### Stored data entries
----------

(** The digits that [str] writes for a positive number contain no white
    space, start with a digit, and are read back as that number. *)
Lemma pretty_N_go_digits (x : N) :
  (0 < x)%N ->
  (forall s, no_space s = true -> no_space (pretty_N_go x s) = true)
  /\ (forall s, exists c rest,
         pretty_N_go x s = String c rest /\ Py.digit_of c <> None)
  /\ exists p,
      forall s acc after_digit,
        Py.digits acc after_digit (pretty_N_go x s)
        = Py.digits (acc * p + Z.of_N x) true s.
Proof.
  induction (N.lt_wf_0 x) as [x _ IH]. intros Hx.
  assert (Hmod : (x `mod` 10 < 10)%N) by (apply N.mod_lt; lia).
  destruct (digit_of_pretty_N_char _ Hmod) as [Hdigit Hspace].
  assert (Hdm : (x = 10 * (x `div` 10) + x `mod` 10)%N)
    by (apply N.div_mod; lia).
  destruct (N.eq_dec (x `div` 10)%N 0%N) as [Hq|Hq].
  - split; [|split].
    + intros s Hs. rewrite pretty_N_go_step, Hq, pretty_N_go_0 by exact Hx.
      cbn [no_space]. now rewrite Hspace, Hs.
    + intros s. rewrite pretty_N_go_step, Hq, pretty_N_go_0 by exact Hx.
      eexists _, _. split; [reflexivity|]. rewrite Hdigit. discriminate.
    + exists 10. intros s acc ad.
      rewrite pretty_N_go_step, Hq, pretty_N_go_0 by exact Hx.
      cbn [Py.digits]. rewrite Hdigit. f_equal. lia.
  - assert (Hlt : (x `div` 10 < x)%N) by (apply N.div_lt; lia).
    destruct (IH _ Hlt ltac:(lia)) as (Hns & Hfirst & p & Hp).
    split; [|split].
    + intros s Hs. rewrite pretty_N_go_step by exact Hx. apply Hns.
      cbn [no_space]. now rewrite Hspace, Hs.
    + intros s. rewrite pretty_N_go_step by exact Hx. apply Hfirst.
    + exists (10 * p). intros s acc ad.
      rewrite pretty_N_go_step, Hp by exact Hx.
      cbn [Py.digits]. rewrite Hdigit. f_equal. lia.
Qed.

Lemma int_unsigned (s : string) (c : ascii) (rest : string) :
  Py.strip s = String c rest -> Py.digit_of c <> None ->
  Py.int s = Py.digits 0 false (String c rest).
Proof.
  intros Hs Hc. unfold Py.int. rewrite Hs.
  destruct c as [[] [] [] [] [] [] [] []]; try reflexivity;
    exfalso; apply Hc; reflexivity.
Qed.

Lemma int_str_pos (p : positive) :
  no_space (pretty (N.pos p)) = true
  /\ Py.int (pretty (N.pos p)) = Ok (Z.pos p)
  /\ Py.digits 0 false (pretty (N.pos p)) = Ok (Z.pos p).
Proof.
  unfold pretty, pretty_N. rewrite decide_False by discriminate.
  destruct (pretty_N_go_digits (N.pos p) ltac:(lia)) as (Hns & Hfirst & q & Hq).
  specialize (Hns "" eq_refl). destruct (Hfirst "") as (c & rest & Hc & Hd).
  assert (Hdigits : Py.digits 0 false (pretty_N_go (N.pos p) "") = Ok (Z.pos p)).
  { rewrite Hq. cbn. reflexivity. }
  split; [exact Hns|]. split; [|exact Hdigits].
  rewrite (int_unsigned _ c rest); [now rewrite <- Hc| |exact Hd].
  rewrite strip_no_space by exact Hns. exact Hc.
Qed.

(** What [str] writes, [int] reads back. *)
Lemma int_str (z : Z) : Py.int (Py.str z) = Ok z.
Proof.
  unfold Py.str, pretty, pretty_Z. destruct z as [|p|p].
  - reflexivity.
  - apply int_str_pos.
  - destruct (int_str_pos p) as (Hns & _ & Hd).
    unfold pretty at 1, pretty_positive.
    unfold Py.int. rewrite strip_no_space.
    + change ("-" +:+ pretty (N.pos p)) with (String "-" (pretty (N.pos p))).
      cbn iota. rewrite Hd. reflexivity.
    + change ("-" +:+ pretty (N.pos p)) with (String "-" (pretty (N.pos p))).
      cbn [no_space]. now rewrite Hns.
Qed.

(** ** Reading the overhang CSV (lines 149-162) *)

Lemma read_row_csv_row (s : summary) (r : string * Z * Z) :
  read_row s (csv_row r)
  = Ok {| keys := keys s ++ [fst (fst r)];
          left_dens := left_dens s ++ [inject_Z (snd (fst r))];
          right_dens := right_dens s ++ [inject_Z (snd r)];
          left_tot := left_tot s + snd (fst r);
          right_tot := right_tot s + snd r |}.
Proof.
  unfold read_row, csv_row, Py.index. cbn [lookup list_lookup Py.bind].
  rewrite !int_str. reflexivity.
Qed.

Lemma read_rows_csv_rows (rows : list (string * Z * Z)) :
  forall s : summary,
    read_rows s (map csv_row rows)
    = Ok {| keys := keys s ++ map (fun r => fst (fst r)) rows;
            left_dens := left_dens s ++ map (fun r => inject_Z (snd (fst r))) rows;
            right_dens := right_dens s ++ map (fun r => inject_Z (snd r)) rows;
            left_tot := left_tot s + column_total (map (fun r => snd (fst r)) rows);
            right_tot := right_tot s + column_total (map snd rows) |}.
Proof.
  induction rows as [|r rows IH]; intros s; cbn [map read_rows column_total fold_right].
  - destruct s. cbn. now rewrite !app_nil_r, !Z.add_0_r.
  - rewrite read_row_csv_row. cbn [Py.bind]. rewrite IH. cbn.
    now rewrite <- !app_assoc, !Z.add_assoc.
Qed.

----------

For each record above, output it exactly as written.

### WRITTEN ANSWER
(** The digits that [str] writes for a positive number contain no white
    space, start with a digit, and are read back as that number. *)
Lemma pretty_N_go_digits (x : N) :
  (0 < x)%N ->
  (forall s, no_space s = true -> no_space (pretty_N_go x s) = true)
  /\ (forall s, exists c rest,
         pretty_N_go x s = String c rest /\ Py.digit_of c <> None)
  /\ exists p,
      forall s acc after_digit,
        Py.digits acc after_digit (pretty_N_go x s)
        = Py.digits (acc * p + Z.of_N x) true s.
Proof.
  induction (N.lt_wf_0 x) as [x _ IH]. intros Hx.
  assert (Hmod : (x `mod` 10 < 10)%N) by (apply N.mod_lt; lia).
  destruct (digit_of_pretty_N_char _ Hmod) as [Hdigit Hspace].
  assert (Hdm : (x = 10 * (x `div` 10) + x `mod` 10)%N)
    by (apply N.div_mod; lia).
  destruct (N.eq_dec (x `div` 10)%N 0%N) as [Hq|Hq].
  - split; [|split].
    + intros s Hs. rewrite pretty_N_go_step, Hq, pretty_N_go_0 by exact Hx.
      cbn [no_space]. now rewrite Hspace, Hs.
    + intros s. rewrite pretty_N_go_step, Hq, pretty_N_go_0 by exact Hx.
      eexists _, _. split; [reflexivity|]. rewrite Hdigit. discriminate.
    + exists 10. intros s acc ad.
      rewrite pretty_N_go_step, Hq, pretty_N_go_0 by exact Hx.
      cbn [Py.digits]. rewrite Hdigit. f_equal. lia.
  - assert (Hlt : (x `div` 10 < x)%N) by (apply N.div_lt; lia).
    destruct (IH _ Hlt ltac:(lia)) as (Hns & Hfirst & p & Hp).
    split; [|split].
    + intros s Hs. rewrite pretty_N_go_step by exact Hx. apply Hns.
      cbn [no_space]. now rewrite Hspace, Hs.
    + intros s. rewrite pretty_N_go_step by exact Hx. apply Hfirst.
    + exists (10 * p). intros s acc ad.
      rewrite pretty_N_go_step, Hp by exact Hx.
      cbn [Py.digits]. rewrite Hdigit. f_equal. lia.
Qed.

Lemma int_unsigned (s : string) (c : ascii) (rest : string) :
  Py.strip s = String c rest -> Py.digit_of c <> None ->
  Py.int s = Py.digits 0 false (String c rest).
Proof.
  intros Hs Hc. unfold Py.int. rewrite Hs.
  destruct c as [[] [] [] [] [] [] [] []]; try reflexivity;
    exfalso; apply Hc; reflexivity.
Qed.

Lemma int_str_pos (p : positive) :
  no_space (pretty (N.pos p)) = true
  /\ Py.int (pretty (N.pos p)) = Ok (Z.pos p)
  /\ Py.digits 0 false (pretty (N.pos p)) = Ok (Z.pos p).
Proof.
  unfold pretty, pretty_N. rewrite decide_False by discriminate.
  destruct (pretty_N_go_digits (N.pos p) ltac:(lia)) as (Hns & Hfirst & q & Hq).
  specialize (Hns "" eq_refl). destruct (Hfirst "") as (c & rest & Hc & Hd).
  assert (Hdigits : Py.digits 0 false (pretty_N_go (N.pos p) "") = Ok (Z.pos p)).
  { rewrite Hq. cbn. reflexivity. }
  split; [exact Hns|]. split; [|exact Hdigits].
  rewrite (int_unsigned _ c rest); [now rewrite <- Hc| |exact Hd].
  rewrite strip_no_space by exact Hns. exact Hc.
Qed.

(** What [str] writes, [int] reads back. *)
Lemma int_str (z : Z) : Py.int (Py.str z) = Ok z.
Proof.
  unfold Py.str, pretty, pretty_Z. destruct z as [|p|p].
  - reflexivity.
  - apply int_str_pos.
  - destruct (int_str_pos p) as (Hns & _ & Hd).
    unfold pretty at 1, pretty_positive.
    unfold Py.int. rewrite strip_no_space.
    + change ("-" +:+ pretty (N.pos p)) with (String "-" (pretty (N.pos p))).
      cbn iota. rewrite Hd. reflexivity.
    + change ("-" +:+ pretty (N.pos p)) with (String "-" (pretty (N.pos p))).
      cbn [no_space]. now rewrite Hns.
Qed.

(** ** Reading the overhang CSV (lines 149-162) *)

Lemma read_row_csv_row (s : summary) (r : string * Z * Z) :
  read_row s (csv_row r)
  = Ok {| keys := keys s ++ [fst (fst r)];
          left_dens := left_dens s ++ [inject_Z (snd (fst r))];
          right_dens := right_dens s ++ [inject_Z (snd r)];
          left_tot := left_tot s + snd (fst r);
          right_tot := right_tot s + snd r |}.
Proof.
  unfold read_row, csv_row, Py.index. cbn [lookup list_lookup Py.bind].
  rewrite !int_str. reflexivity.
Qed.

Lemma read_rows_csv_rows (rows : list (string * Z * Z)) :
  forall s : summary,
    read_rows s (map csv_row rows)
    = Ok {| keys := keys s ++ map (fun r => fst (fst r)) rows;
            left_dens := left_dens s ++ map (fun r => inject_Z (snd (fst r))) rows;
            right_dens := right_dens s ++ map (fun r => inject_Z (snd r)) rows;
            left_tot := left_tot s + column_total (map (fun r => snd (fst r)) rows);
            right_tot := right_tot s + column_total (map snd rows) |}.
Proof.
  induction rows as [|r rows IH]; intros s; cbn [map read_rows column_total fold_right].
  - destruct s. cbn. now rewrite !app_nil_r, !Z.add_0_r.
  - rewrite read_row_csv_row. cbn [Py.bind]. rewrite IH. cbn.
    now rewrite <- !app_assoc, !Z.add_assoc.
Qed.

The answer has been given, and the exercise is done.